| Prompt |
Copy the records below word for word, leaving out nothing.

| Extracted records |
(* ===== verification/_CoqProject ===== *)
-Q . S2P
Prelude.v
CharacterSource.v
TextCodecUTF8.v
TextCodecUTF8Loops.v
TextCodecUTF8Safety.v
TextCodecUTF8Spec.v
UnicodeUTF8.v
UnicodeUTF8Spec.v
BitStrings.v
IntegerParsing.v
IntegerParsingSpec.v
Base64.v
Base64Spec.v
Base64Decode.v
Base64Roundtrip.v
SHA1.v
SHA1Spec.v
WebSocketFrame.v
WebSocketFrameSpec.v
WebSocketChannel.v
SocketStreamHandle.v
SocketStreamHandleSpec.v
WebSocketLifecycle.v
WebSocketSession.v
WebSocketInvariant.v
WebSocketExtensions.v
WebSocketExtensionsSpec.v
WebSocketHandshake.v
WebSocketHandshakeSpec.v
WebSocketHandshakeSafety.v
WebSocketConnection.v
WebSocketOpening.v
HTTPParsers.v
HTTPParsersSpec.v
HTTPValuesSpec.v
HashTable.v
HashTableProbing.v
HashTableSpec.v
HashFunctions.v
HashMap.v
HashMapSpec.v
StringHasher.v
StringHasherSpec.v
StringEqual.v
AtomicString.v
UTF8Text.v
AtomicStringSpec.v
AtomicStringSession.v
SegmentedString.v
InputStreamPreprocessor.v
HTMLEntitySearch.v
CharacterReference.v
CharacterReferenceSpec.v
HTMLToken.v
TokenizerStates.v
HTMLTokenizer.v
TokenizerConsumption.v
TokenizerRefinement.v
TokenizerInvariant.v
TokenizerSafety.v
TokenizerLiveness.v
HTMLInputStream.v
BackgroundHTMLInputStream.v
TokenizerSession.v
TokenizerRoundtrip.v
Region.v
RegionRows.v
RegionBounds.v
RegionAlgebra.v
Blob.v
BlobSpec.v
BlobResourceHandle.v
BlobReading.v
BlobSeek.v
BlobAsync.v
BlobErrors.v
BlobRegistrySpec.v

| Exercise response |
(* ===== verification/_CoqProject ===== *)
-Q . S2P
Prelude.v
CharacterSource.v
TextCodecUTF8.v
TextCodecUTF8Loops.v
TextCodecUTF8Safety.v
TextCodecUTF8Spec.v
UnicodeUTF8.v
UnicodeUTF8Spec.v
BitStrings.v
IntegerParsing.v
IntegerParsingSpec.v
Base64.v
Base64Spec.v
Base64Decode.v
Base64Roundtrip.v
SHA1.v
SHA1Spec.v
WebSocketFrame.v
WebSocketFrameSpec.v
WebSocketChannel.v
SocketStreamHandle.v
SocketStreamHandleSpec.v
WebSocketLifecycle.v
WebSocketSession.v
WebSocketInvariant.v
WebSocketExtensions.v
WebSocketExtensionsSpec.v
WebSocketHandshake.v
WebSocketHandshakeSpec.v
WebSocketHandshakeSafety.v
WebSocketConnection.v
WebSocketOpening.v
HTTPParsers.v
HTTPParsersSpec.v
HTTPValuesSpec.v
HashTable.v
HashTableProbing.v
HashTableSpec.v
HashFunctions.v
HashMap.v
HashMapSpec.v
StringHasher.v
StringHasherSpec.v
StringEqual.v
AtomicString.v
UTF8Text.v
AtomicStringSpec.v
AtomicStringSession.v
SegmentedString.v
InputStreamPreprocessor.v
HTMLEntitySearch.v
CharacterReference.v
CharacterReferenceSpec.v
HTMLToken.v
TokenizerStates.v
HTMLTokenizer.v
TokenizerConsumption.v
TokenizerRefinement.v
TokenizerInvariant.v
TokenizerSafety.v
TokenizerLiveness.v
HTMLInputStream.v
BackgroundHTMLInputStream.v
TokenizerSession.v
TokenizerRoundtrip.v
Region.v
RegionRows.v
RegionBounds.v
RegionAlgebra.v
Blob.v
BlobSpec.v
BlobResourceHandle.v
BlobReading.v
BlobSeek.v
BlobAsync.v
BlobErrors.v
BlobRegistrySpec.v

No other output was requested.